Q As a 43-year-old single gay guy, I recently had my first spanking
experience and am feeling extreme self-loathing. I was in a long-term
vanilla relationship for most of my adult life and never got to
experience anything kinky, but I’ve had an interest in it.

Long story short, I answered an online ad, went to this guy’s house
and let him paddle me. I quickly blew and quickly left. There was no
sex other than me jerking myself while getting hit.

Now I feel awful. It’s not the spanking itself, but rather the
anonymous nature of what I did. This type of hookup is not my thing, as
I am used to sex in the context of a loving, committed relationship.I
feel like I’ve let myself down, like I dropped my standards and I fear
sliding down a slippery slope into a life of anonymous, kinky
encounters. I’ve never wanted to be one of “those guys.”

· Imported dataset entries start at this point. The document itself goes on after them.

(** * FrogLLM tooling and serving core: a shallow embedding

    The repository ships two scripts ([build.py], [release.py]) and three
    HTTP client scripts that exercise the serving gateway.  The scripts are
    embedded function by function; the gateway components, whose code is not
    part of the tree, are modelled from the design text. *)

From Stdlib Require Import ZArith List String Ascii Lia Bool Arith.
From Stdlib Require Import Strings.Byte.
From Stdlib Require Import DecimalString.
From stdpp Require Import gmap strings list fin_maps sorting.
From Equations Require Import Equations.
Import ListNotations.

(** ** Python strings

    A Python [str] is kept as a Rocq [string]; the few built-ins the scripts
    call are written out. *)
Module Py.

Local Open Scope string_scope.

(** [s.startswith(p)] *)
Definition startswith (s p : string) : bool := String.prefix p s.

(** [s[n:]] for a non-negative [n]. *)
Fixpoint slice_from (n : nat) (s : string) : string :=
  match n, s with
  | O, _ => s
  | S _, EmptyString => EmptyString
  | S n', String _ s' => slice_from n' s'
  end.

(** [s[:n]] for a non-negative [n]. *)
Fixpoint slice_to (n : nat) (s : string) : string :=
  match n, s with
  | O, _ => EmptyString
  | S _, EmptyString => EmptyString
  | S n', String c s' => String c (slice_to n' s')
  end.

(** [s.split(sep)] for a one-character separator: the result is never
    empty, and has one more part than [s] has separators. *)
Fixpoint split (sep : ascii) (s : string) : list string :=
  match s with
  | EmptyString => [EmptyString]
  | String c s' =>
      if Ascii.eqb c sep then EmptyString :: split sep s'
      else match split sep s' with
           | [] => [String c EmptyString]
           | p :: ps => String c p :: ps
           end
  end.

(** Number of occurrences of a character. *)
Fixpoint count (sep : ascii) (s : string) : nat :=
  match s with
  | EmptyString => 0
  | String c s' => (if Ascii.eqb c sep then 1 else 0) + count sep s'
  end.

(** [c.isspace()] on the ASCII range. *)
Definition isspace (c : ascii) : bool :=
  let n := nat_of_ascii c in
  (Nat.leb 9 n && Nat.leb n 13) || (Nat.leb 28 n && Nat.leb n 32).

Fixpoint lstrip (s : string) : string :=
  match s with
  | EmptyString => EmptyString
  | String c s' => if isspace c then lstrip s' else s
  end.

Fixpoint rstrip (s : string) : string :=
  match s with
  | EmptyString => EmptyString
  | String c s' =>
      match rstrip s' with
      | EmptyString => if isspace c then EmptyString else String c EmptyString
      | r => String c r
      end
  end.

(** [s.strip()] *)
Definition strip (s : string) : string := rstrip (lstrip s).

(** [s * n] *)
Fixpoint repeat (s : string) (n : nat) : string :=
  match n with
  | O => EmptyString
  | S n' => s +:+ repeat s n'
  end.

End Py.

(** ** Script effects

    The scripts print to standard output, spawn subprocesses and probe the
    file system.  A script is a function of the host it runs on that threads
    the log of what it did. *)
Module Script.

(** What [subprocess.run] can do: raise, or complete with an exit code and
    the captured standard output. *)
Inductive run_outcome : Type :=
| Raised
| Completed (returncode : Z) (stdout : string).

Record host : Type := {
  subprocess_run : list string -> run_outcome;
  path_exists : string -> bool
}.

Inductive event : Type :=
| Printed (line : string)
| Spawned (argv : list string).

Definition script (A : Type) : Type := host -> list event -> A * list event.

#[global] Instance script_ret : MRet script :=
  fun A (a : A) _ log => (a, log).

#[global] Instance script_bind : MBind script :=
  fun A B (k : A -> script B) (m : script A) h log =>
    let '(a, log') := m h log in k a h log'.

Definition print (line : string) : script unit :=
  fun _ log => (tt, log ++ [Printed line]).

Definition run (argv : list string) : script run_outcome :=
  fun h log => (subprocess_run h argv, log ++ [Spawned argv]).

Definition exists_path (p : string) : script bool :=
  fun h log => (path_exists h p, log).

(** Result and log of a script started with an empty log. *)
Definition exec {A} (m : script A) (h : host) : A * list event := m h [].
Definition result {A} (m : script A) (h : host) : A := fst (exec m h).
Definition output {A} (m : script A) (h : host) : list event := snd (exec m h).

End Script.

(** ** hashlib.sha256

    [release.py] hashes through [hashlib.sha256()]: an object that is fed
    byte blocks with [update] and read with [hexdigest].  The object is
    written out here as the standard streaming construction over the SHA-256
    compression function, with 32-bit words kept as [Z] and every wrap-around
    explicit. *)
Module Sha256.

Local Open Scope Z_scope.

Definition wrap32 (x : Z) : Z := x mod 2 ^ 32.
Definition add32 (x y : Z) : Z := wrap32 (x + y).
Definition rotr (n x : Z) : Z :=
  wrap32 (Z.lor (Z.shiftr x n) (Z.shiftl x (32 - n))).
Definition shr (n x : Z) : Z := Z.shiftr x n.
Definition not32 (x : Z) : Z := Z.lxor x 0xffffffff.

Definition Ch (x y z : Z) : Z := Z.lxor (Z.land x y) (Z.land (not32 x) z).
Definition Maj (x y z : Z) : Z :=
  Z.lxor (Z.lxor (Z.land x y) (Z.land x z)) (Z.land y z).
Definition Sigma0 (x : Z) : Z := Z.lxor (Z.lxor (rotr 2 x) (rotr 13 x)) (rotr 22 x).
Definition Sigma1 (x : Z) : Z := Z.lxor (Z.lxor (rotr 6 x) (rotr 11 x)) (rotr 25 x).
Definition sigma0 (x : Z) : Z := Z.lxor (Z.lxor (rotr 7 x) (rotr 18 x)) (shr 3 x).
Definition sigma1 (x : Z) : Z := Z.lxor (Z.lxor (rotr 17 x) (rotr 19 x)) (shr 10 x).

(** Integer part of the [k]-th root of [n], found bit by bit from bit
    [bits - 1] down. *)
Fixpoint root_bits (k n : Z) (bits : nat) (acc : Z) : Z :=
  match bits with
  | O => acc
  | S b =>
      let c := acc + 2 ^ Z.of_nat b in
      if c ^ k <=? n then root_bits k n b c else root_bits k n b acc
  end.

I can’t eat, I can’t sleep and I feel like puking. I can’t talk to
any of my friends about this—I’m too embarrassed.

Please put my mind at ease. Please tell me if getting spanked with a
hand and paddles is risky for sexually transmitted infections. Also,
what can I do to deal with this guilt?

I swear that I’m not exaggerating here, and I feel like I really
desperately need someone to talk to about this.–Shouldn’t Want
Anonymous Thrashings

A There’s no way you contracted a sexually transmitted infection
during that spanking session, SWAT, so calm the fuck down, OK?

Now.

You lived a little, SWAT, you had a sexual adventure, you took a
very short walk on the mild side of the wild side. And you learned
something important about yourself in the process: Just having your
kink indulged isn’t enough. You need your kink indulged in the context
of a loving, committed relationship. You want to be spanked by someone
you love and who loves you. That’s just how you’re wired.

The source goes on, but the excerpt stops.